_Stored items from a collection_.
Lemma filter_none {A : Type} (f : A -> bool) (l : list A) :
  (forall i a, nth_error l i = Some a -> f a = false) -> filter f l = [].
Proof.
  induction l as [|a l IH]; intro Hall; simpl; [reflexivity|].
  rewrite (Hall 0%nat a eq_refl).
  apply IH. intros i a' Hi. exact (Hall (S i) a' Hi).
Qed.

(** A table whose only running thread is at [i] has one running thread. *)
Lemma filter_single (ts : list SolverThread) (i : nat) (th : SolverThread) :
  nth_error ts i = Some th -> isRunning th = true ->
  (forall j a, nth_error ts j = Some a -> isRunning a = true -> j = i) ->
  filter isRunning ts = [th].
Proof.
  revert i. induction ts as [|a ts IH]; intros i Hi Hrun Honly.
  - destruct i; discriminate Hi.
  - destruct i as [|i]; simpl in Hi.
    + injection Hi as ->. simpl. rewrite Hrun. f_equal.
      apply filter_none. intros j a' Hj.
      destruct (isRunning a') eqn:Ha; [|reflexivity].
      specialize (Honly (S j) a' Hj Ha). discriminate Honly.
    + simpl. destruct (isRunning a) eqn:Ha.
      * specialize (Honly 0%nat a eq_refl Ha). discriminate Honly.
      * apply (IH i Hi Hrun). intros j a' Hj Ha'.
        specialize (Honly (S j) a' Hj Ha'). congruence.
Qed.

End Threads.

(** ** The single-flight invariant *)

Section SingleFlight.

Variable format_exc : PyExc -> string.
Lemma orphan_inv (r : Inbursa.row) :
  Inbursa.orphan r = true ->
  Inbursa.blank (Inbursa.Referencia r) = true
  /\ Inbursa.Cargos r = None /\ Inbursa.Abonos r = None /\ Inbursa.Saldo r = None.
Proof.
  unfold Inbursa.orphan. intros H.
  apply andb_prop in H. destruct H as [H _].
  apply andb_prop in H. destruct H as [Hb H].
  apply andb_prop in H. destruct H as [H Hs].
  apply andb_prop in H. destruct H as [Hc Ha].
  destruct (Inbursa.Cargos r), (Inbursa.Abonos r), (Inbursa.Saldo r); try discriminate.
  auto.
Qed.

Lemma present_kept (col : Inbursa.row -> option Q) (df : list Inbursa.row) :
  (forall r, Inbursa.orphan r = true -> col r = None) ->
  present col (kept df) = present col df.
Proof.
  intros Hcol. destruct df as [|r df]; [reflexivity|].
  cbn [kept present flat_map]. f_equal. apply present_without_orphans. exact Hcol.
Qed.

Lemma references_cells (a b : list Inbursa.row) :
  map cells a = map cells b -> references a = references b.
Proof.
  intros H. unfold references. f_equal.
  revert b H. induction a as [|x a IH]; intros [|y b] H; try discriminate; [reflexivity|].
  cbn [map] in *.
  assert (Hxy : cells x = cells y) by exact (f_equal (hd (cells x)) H).
  assert (Hab : map cells a = map cells b) by exact (f_equal (@tl _) H).
  f_equal; [|apply IH; exact Hab].
  exact (f_equal (fun c => snd (fst (fst (fst c)))) Hxy).
Qed.
(** ** The collaborators

    esptool and pyserial are not part of this repository.  What they
    return, whether they raise, and what they do to the line settings of
    the connection they are given is described by a [Library]; the
    theorems below hold for every such description.
    [get_default_connected_device] returns a loader or [None];
    [redirect_stdout] only redirects what esptool prints and is left
    out. *)
Record Library : Type := {
  ESPTOOL_CHIPS : list string;
  _ESPTOOL_RAW_VERSION : string;
  get_port_list : list string;
  get_default_connected_device :
    list string -> option string -> Z -> Z -> option string ->
    option ESPLoader;
  serial_for_url : string -> PortSettings -> outcome PortSettings;
  detect_chip : Z -> PortSettings -> PortSettings * outcome ESPLoader;
  connect : ESPLoader -> string -> PortSettings -> PortSettings * outcome unit;
  run_stub : ESPLoader -> PortSettings -> PortSettings * outcome ESPLoader;
  stub_hard_reset : ESPLoader -> PortSettings -> PortSettings * outcome unit;
  apply_settings_error : PortSettings -> PortSettings -> option exn;
  close_error : option exn;
}.

(** Modelled from the spec: the constructor of the base class [Serial]
    (package pytest_embedded_serial, absent from these sources).  Of its
    effects only the two attributes that [EspSerial] reads back are kept:
    the device exposes [port] and the normal session rate [baud]. *)
Definition Serial_init (port : string) (baud : Z) : M unit :=
  update_self (set_port_baud port baud).

(** Modelled from the spec: stopping the background log-forwarding
    session of the base class [Serial] (absent from these sources), which
    releases the port. *)
Definition stop_redirect : M unit :=
  run update (with_redirect false);
  external stop_redirect_call (Ret tt).
(** * ReactBackend: comments, likes, views and pagination

    A shallow embedding of the Express route handlers of the blog backend
    (routes/comments.js, the admin routes, the posts routes) over an explicit
    relational store, together with the properties of the threaded-comment
    subsystem, the like/view counters and the pagination arithmetic.

    Conventions of the embedding.
    - A table is the list of its rows.  The schema of config/database.js is
      kept: the AUTO_INCREMENT ids, the unique key of [likes] and the foreign
      keys with their ON DELETE CASCADE actions are part of the store
      operations.
      The cascade follows the references as far as they go (InnoDB gives up
      beyond 15 levels).
    - Integers (ids, counters, page numbers) are [Z].  JavaScript numbers are
      exact on integers below 2^53; the INT and TEXT columns are not bounded
      here.
    - Route parameters [:id] are taken as the integer MySQL compares the
      column with.
    - [req.user] is set by the [auth] and [adminAuth] middleware
      (middleware/auth.js), which the handlers only call: a handler behind
      them takes the requester, a row of [users], as an argument and reads
      its id and role.
    - A handler is a function from the store to the new store and the
      response; an exception of the store client is the [500] answer of the
      handler's [catch] block.
    - Columns no modelled handler reads or writes (password, email, excerpt,
      featured_image, updated_at) are left out of the rows. *)

From Stdlib Require Import List ZArith String Ascii Bool Lia.
From Stdlib Require Import Permutation Sorted.
From Stdlib Require QArith Qround.
Import ListNotations.

Open Scope string_scope.
Open Scope Z_scope.

(* ================================================================== *)
(** ** JavaScript values and coercions used by the handlers *)
(* ================================================================== *)

Module JS.

(** The values a JSON body field or a parsed validator input can take here:
    absent, an integer number, or a string. *)
Inductive jsval : Type :=
| JUndefined
| JNum (z : Z)
| JStr (s : string).

(** ToBoolean: [undefined], [0] and the empty string are falsy. *)
Definition truthy (v : jsval) : bool :=
  match v with
  | JUndefined => false
  | JNum z => negb (z =? 0)
  | JStr s => negb (s =? EmptyString)%string
  end.
Ltac split_call :=
  match goal with
  | |- context [cs_get ?P ?k ?w] =>
      destruct (cs_get P k w) as [[?ex | ?r] ?w] eqn:?
  | |- context [publish_single ?P ?t ?p ?q ?h ?n ?w] =>
      destruct (publish_single P t p q h n w) as [[?ex | []] ?w] eqn:?
  | |- context [publish_multiple ?P ?m ?h ?n ?w] =>
      destruct (publish_multiple P m h n w) as [[?ex | []] ?w] eqn:?
  | |- context [py_get ?v ?k ?d] =>
      destruct (py_get v k d) as [?ex | ?v] eqn:?
  | |- context [gps_pos ?v] =>
      destruct (gps_pos v) as [?ex | ?pos] eqn:?
  | |- context [match ?v with PDict _ => _ | _ => _ end] =>
      is_var v; destruct v
  end; cbn.

Ltac run_cycle := unfold_cycle; repeat split_call.

Section Publisher.

Context {W : Type}.
Variable P : Platform W.
Variable s : Settings.

Lemma publish_iteration_returns (w : W) :
  out_res (publish_iteration P s w) = inr tt.
Proof.
  run_cycle; reflexivity.
Qed.

Lemma publish_iteration_logs (w : W) (ex : exn) :
  out_res (publish_try P s w) = inl ex ->
  out_world (publish_iteration P s w) = out_world (publish_try P s w)
  /\ out_events (publish_iteration P s w) =
       (out_events (publish_try P s w)
        ++ [LogError ("Exception in send_gps(). ex: " ++ exn_str ex)])%list.
Proof.
  unfold publish_iteration, try_except, log_error, emit. intros H.
  destruct (publish_try P s w) as [[e | []] w1 evs1]; cbn in *.
  - injection H as ->. auto.
  - discriminate H.
Qed.

Lemma publish_try_raise_no_sleep (w : W) (ex : exn) :
  out_res (publish_try P s w) = inl ex ->
  filter is_sleep (out_events (publish_iteration P s w)) = [].
Proof.
  run_cycle; intros H; try discriminate H; reflexivity.
Qed.

Lemma publish_try_return_sleeps (w : W) :
  out_res (publish_try P s w) = inr tt ->
  exists evs,
    out_events (publish_iteration P s w) = (evs ++ [Sleep 10])%list
    /\ filter is_sleep evs = [].
Proof.
  run_cycle; intros H; try discriminate H.
  eexists [_; _; _; _; _]. split; reflexivity.
Qed.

_WHAT IS BEING ASKED_. Give back exactly the lines from the line containing "Lemma publish_iteration_returns (w" to the end of the entries, and no other lines.

_WRITTEN ANSWER_.
Lemma publish_iteration_returns (w : W) :
  out_res (publish_iteration P s w) = inr tt.
Proof.
  run_cycle; reflexivity.
Qed.

Lemma publish_iteration_logs (w : W) (ex : exn) :
  out_res (publish_try P s w) = inl ex ->
  out_world (publish_iteration P s w) = out_world (publish_try P s w)
  /\ out_events (publish_iteration P s w) =
       (out_events (publish_try P s w)
        ++ [LogError ("Exception in send_gps(). ex: " ++ exn_str ex)])%list.
Proof.
  unfold publish_iteration, try_except, log_error, emit. intros H.
  destruct (publish_try P s w) as [[e | []] w1 evs1]; cbn in *.
  - injection H as ->. auto.
  - discriminate H.
Qed.

Lemma publish_try_raise_no_sleep (w : W) (ex : exn) :
  out_res (publish_try P s w) = inl ex ->
  filter is_sleep (out_events (publish_iteration P s w)) = [].
Proof.
  run_cycle; intros H; try discriminate H; reflexivity.
Qed.

Lemma publish_try_return_sleeps (w : W) :
  out_res (publish_try P s w) = inr tt ->
  exists evs,
    out_events (publish_iteration P s w) = (evs ++ [Sleep 10])%list
    /\ filter is_sleep evs = [].
Proof.
  run_cycle; intros H; try discriminate H.
  eexists [_; _; _; _; _]. split; reflexivity.
Qed.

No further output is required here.